By Robert A. Naseef, Ph.D; 291 pages. Subtitle: The Struggles and Rewards of Raising a Child With a Disability
Struggles, yes; rewards, not so much. And really, there's only one struggle this book is concerned with, and that is parents' overwhelming grief at the loss of their dreams for their child. If you're at that stage in parenting a special-needs child, this book will be tremendously empowering and comforting. If not, you may be tempted to yell "Snap out of it! It's not all about you!"
- Validates parents' feelings at a highly vulnerable time.
- Naseef, who has a son with autism, can offer both a psychologist's and a parent's point of view.
- Full of stories and dialog, which may make it more immediate to some readers.
- Offers resources and suggestions for finding support when you need it.
- Acknowledging grief can be an important step to acceptance and moving forward.
- There's a fine line between coming to terms with grief and wallowing in it.
- The dialog goes on to such length you may wonder if it's made up.
- Some may find the book too negative, with not enough on the joys of parenting.
- Only brief acknowledgment of other, more everyday challenges.
- Content may be more reflective of the author's personal journey than every parent's.

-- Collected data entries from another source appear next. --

(** ** Removing *)

Definition handlers_at (n : nat) (key : jstr) (a : event_state) : list handle_obj :=
  match assoc key (lists_of n a) with Some l => hs l | None => [] end.
Lemma handlers_at_elem n L m k a : handlers_at m k (at_elem n L a) = if decide (m = n) then match assoc k L with Some l => hs l | None => [] end else handlers_at m k a.
Proof.
  unfold handlers_at, at_elem. case_decide as E; [subst; by rewrite lists_insert|]. by rewrite lists_insert_ne.
Qed.
Lemma handlers_at_tidy n m k a : handlers_at m k (tidy n a) = handlers_at m k a.
Proof.
  unfold handlers_at, tidy, lists_of. destruct (handlers_of a !! n) as [[|]|] eqn:E; [|done..]. cbn.
  destruct (decide (n = m)) as [<-|Hn]; [by rewrite lookup_delete_eq, E|by rewrite lookup_delete_ne].
Qed.
Lemma remove_type_at n f selector mapped type ns a m k : events_ok a ->
  let key := mapped_type selector type in
  let names := match ns with Some (_ :: _) => Some (namespaces_of ns) | _ => None end in
  handlers_at m k (remove_type n f selector mapped type ns a) =
  if decide (m = n /\ k = key) then chosen_by (fun h => negb (removable mapped (Some type) f names selector h)) (handlers_at m k a)
  else handlers_at m k a.
Proof.
  intros Ha key names. unfold remove_type. fold key names. destruct (assoc key (lists_of n a)) as [l|] eqn:E.
  2: { case_decide as Hd; [|done]. destruct Hd as [-> ->]. unfold handlers_at. by rewrite E. }
  set (r := removable mapped (Some type) f names selector). pose proof (remove_all_spec r l) as Hr. cbv zeta.
  destruct (_ && _) eqn:Em.
  - apply andb_true_iff in Em as [_ Hnil%bool_decide_eq_true]. rewrite unlisten_lists, unlisten_handlers.
    assert (Hu : handlers_at m k (unlisten n type key a) = handlers_at m k a) by (unfold handlers_at, lists_of; by rewrite unlisten_handlers).
    replace (set_handlers_of _ _) with (at_elem n (assoc_delete key (lists_of n a)) (unlisten n type key a)) by (unfold at_elem; by rewrite unlisten_handlers).
    rewrite handlers_at_elem, Hu. destruct (decide (m = n)) as [->|Hn]; [|rewrite decide_False by (by intros [? _]); done].
    destruct (decide (k = key)) as [->|Hk].
    + rewrite decide_True by done. rewrite assoc_delete_same. unfold handlers_at. by rewrite E, <- Hr.
    + rewrite decide_False by (by intros [_ ?]). by rewrite assoc_delete_other.
  - change (set_handlers_of _ a) with (at_elem n (assoc_set key (remove_matching r (length (hs l)) l) (lists_of n a)) a).
    rewrite handlers_at_elem. destruct (decide (m = n)) as [->|Hn]; [|rewrite decide_False by (by intros [? _]); done].
    rewrite assoc_assoc_set. destruct (decide (k = key)) as [->|Hk].
    + rewrite decide_True by done. unfold handlers_at. by rewrite E.
    + rewrite decide_False by (by intros [_ ?]). done.
Qed.

(** What a call of [remove] asks of a handler: the type it was bound for, and, where they are
    given, its function, its namespaces and its selector (two stars: any). *)
Definition fits (type : jstr) (g : option (option Z)) (names : option (list jstr)) (selector : option jstr) (h : handle_obj) : Prop :=
  origType h = Some type /\
  match g with Some g => g = Some (guid h) | None => True end /\
  match names with Some l => namespace_test l (h_namespace h) = true | None => True end /\
  (truthy_text selector = true -> h_selector h = selector \/ (selector = Some (u "**") /\ truthy_text (h_selector h) = true)).
#[export] Instance fits_dec type g names selector h : Decision (fits type g names selector h).
Proof. unfold fits. destruct g, names; apply _. Defined.
Lemma removable_fits type g names selector h : removable false (Some type) g names selector h = true <-> fits type g names selector h.
Proof.
  unfold removable, fits. rewrite orb_false_l, !andb_true_iff, bool_decide_eq_true.
  assert (Hg : match g with None => true | Some g => bool_decide (g = Some (guid h)) end = true <-> match g with Some g => g = Some (guid h) | None => True end)
    by (destruct g; [apply bool_decide_eq_true|done]).
  assert (Hn : match names with None => true | Some l => namespace_test l (h_namespace h) end = true <->
               match names with Some l => namespace_test l (h_namespace h) = true | None => True end) by (by destruct names).
  rewrite Hg, Hn, !orb_true_iff, andb_true_iff, !bool_decide_eq_true, negb_true_iff. destruct (truthy_text selector); split.
  - intros [[[H1 H2] H3] [[|H4]|H4]]; [done|by repeat split; try left|by repeat split; try right].
  - intros (H1 & H2 & H3 & H4). split; [done|]. destruct (H4 eq_refl) as [H|H]; [left; by right|by right].
  - intros [[[H1 H2] H3] _]. by repeat split.
  - intros (H1 & H2 & H3 & _). split; [done|]. left. by left.
Qed.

- Chapter 1: A Father Is Born: My Story
Chapter 2: Feeling the Impact: Lost Dreams and Growth - Chapter 3: The Other Side of Sorrow: Working Through the Grief
- Chapter 4: Day by Day: Tuning in to Your Special Child
- Chapter 5: How to Stop Spinning: Understanding and Guiding Your Child's Behavior
- Chapter 6: A Circle of Fathers: Big Boys Don't Cry
- Chapter 7: Keeping the Boat Afloat: The Couple's Journey
- Chapter 8: Differing Views of the Mountain: Understanding How Siblings Respond to Disability
- Chapter 9: The Trouble with Elephants: Finding and Building Circles of Support
- Chapter 10: A Perilous Partnership: Parents and Professionals
- Chapter 11: When the Miracle Never Comes: Revisiting the Past and Looking to the Future
I'll admit to having mixed emotions about this book. Certainly, parents of the newly diagnosed will appreciate the permission Naseef gives them to grieve the loss of the child they've dreamed about. Getting a diagnosis can be wrenching, and holding down those negative feelings is surely not helpful to anybody. Denial and fear and shame and anger are powerful emotions that need to be dealt with, or they will make the already hard job of raising a child with special needs unbearably harder.
But don't we at some point put that sadness behind us? Not in the sense of, "I love my child despite the fact that he embodies the death of all of my dreams," but in seeing our children as individuals with dreams of their own, however inscrutable. All parenting, to some extent, involves the death of dreams -- few children turn out exactly as their parents had planned, disabilities or no. Seeing our children as the main characters in their own stories instead of supporting characters in ours is a crucial job of parenting. Acceptance of that reality is pretty important, too.
Some children's disabilities may be so profound, and some parents' burden so heavy, that moving along is impossible. And there, again, permission to feel and acceptance for those feelings is a valuable gift this book delivers. But I wish Naseef didn't insist on viewing every aspect of special-needs parenting through that grief-tinged window. There are brighter vistas.